◆ WHAT NEEDS TO BE DONE ◆
If a line of the data below contains the string "parse", copy it into your answer.

[Items listed in a dataset]
Lemma C1_next_key_success_still_401_witness :
  let σ := world_with (inbound_header "signed-with-next") in
  test_verify "hello" "signed-with-next" "current-key" 1500
  = Some "could not parse jwt: signature is invalid"
  /\ test_verify "hello" "signed-with-next" "next-key" 1500 = None
  /\ test_Receive testReceiver (Some Ack) inbound 1500 1500 σ
     = Ret (None,
            log_written
              (http_Error "could not parse jwt: signature is invalid" StatusUnauthorized) σ).
Proof.
  intros σ.
  assert (H1 : test_verify "hello" "signed-with-next" "current-key" 1500
               = Some "could not parse jwt: signature is invalid")
    by (vm_compute; reflexivity).
  assert (H2 : test_verify "hello" "signed-with-next" "next-key" 1500 = None)
    by (vm_compute; reflexivity).
  split; [exact H1|]. split; [exact H2|].
  exact (proj1 (C1_next_key_success_still_401 test_decode test_Verify testReceiver
                  (Some Ack) inbound 1500 1500 σ
                  (inbound_header "signed-with-next")
                  "could not parse jwt: signature is invalid"
                  eq_refl eq_refl H1 H2)).
Defined.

◆ THE COMPLETED TASK ◆
  = Some "could not parse jwt: signature is invalid"
              (http_Error "could not parse jwt: signature is invalid" StatusUnauthorized) σ).
               = Some "could not parse jwt: signature is invalid")
                  "could not parse jwt: signature is invalid"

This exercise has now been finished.